_What you have to do_
Exactly the lines starting at the line containing "check_item al 1 2 177 ;!" and ending at the line containing "check_item al 1 2 193 ;!" are to be written out from the listing below, both included.

_Data provided_
---

Definition al_print (al : Z) : UA unit :=
  user (printf "[" []) ;!
  size <~ load_int al ;;
  uloop (S (Z.to_nat size)) (fun i =>
    size <~ load_int al ;;
    if i <? size then
      l <~ load_ptr (al + 8) ;;
      v <~ load_int (l + sizeof_int * i) ;;
      user (printf "%d, " [AInt v]) ;!
      uret (inl (i + 1))
    else uret (inr tt)) 0 ;!
  user (printf "]
" []).

Definition check_field (a expected line : Z) : UA unit :=
  v <~ load_int a ;; rhassert_int_equals v expected "main" line.

Definition check_item (al pos expected line : Z) : UA unit :=
  v <~ al_get_at al pos ;; rhassert_int_equals v expected "main" line.

Definition main : UA unit :=
  al <~ al_new ;;
  rhassert (negb (al =? 0)) "main" 165 ;!
  check_field al 0 166 ;!
  check_field (al + 4) DEF_ARRAY_LIST_CAPACITY 167 ;!
  al_append al 1 ;!
  al_append al 2 ;!
  check_field al 2 172 ;!
  check_field (al + 4) DEF_ARRAY_LIST_CAPACITY 173 ;!
  check_item al 0 1 176 ;!
  check_item al 1 2 177 ;!
  check_item al 5 (i32 0xffffffff) 178 ;!
  al_append al 3 ;!
  al_append al 4 ;!
  check_field al 4 183 ;!
  check_field (al + 4) DEF_ARRAY_LIST_CAPACITY 184 ;!
  al_append al 5 ;!
  check_field al 5 188 ;!
  check_field (al + 4) (2 * DEF_ARRAY_LIST_CAPACITY) 189 ;!
  check_item al 0 1 192 ;!
  check_item al 1 2 193 ;!
  check_item al 2 3 194 ;!
  check_item al 3 4 195 ;!
  check_item al 4 5 196 ;!
  uexit 0.
End code.

(** ** The list in memory *)

Section spec.
Context `{UE : UserEnv} `{HA : Allocator HT} `{HO : !AllocatorOk HT} `{US : UserSpace}.

Implicit Types (s : astate HT) (L : gmap Z Z).

(** The struct at [al] with its items at [buf] is the list [xs]. *)
Record is_list (m : mem) L (al buf cap : Z) (xs : list Z) : Prop := {
  il_al : L !! al = Some sizeof_arraylist;
  il_blk : L !! buf = Some (sizeof_int * cap);
  il_ne : al <> buf;
  il_size : i32 (load m al 4) = Z.of_nat (length xs);
  il_cap : i32 (load m (al + 4) 4) = cap;
  il_buf : load m (al + 8) 8 = buf;
  il_items i x : xs !! i = Some x -> i32 (load m (buf + sizeof_int * Z.of_nat i) 4) = x;
  il_fits : Z.of_nat (length xs) <= cap;
  il_bound : 4 <= cap <= 2 ^ 29;
}.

---

_Expected answer_
  check_item al 1 2 177 ;!
  check_item al 5 (i32 0xffffffff) 178 ;!
  al_append al 3 ;!
  al_append al 4 ;!
  check_field al 4 183 ;!
  check_field (al + 4) DEF_ARRAY_LIST_CAPACITY 184 ;!
  al_append al 5 ;!
  check_field al 5 188 ;!
  check_field (al + 4) (2 * DEF_ARRAY_LIST_CAPACITY) 189 ;!
  check_item al 0 1 192 ;!
  check_item al 1 2 193 ;!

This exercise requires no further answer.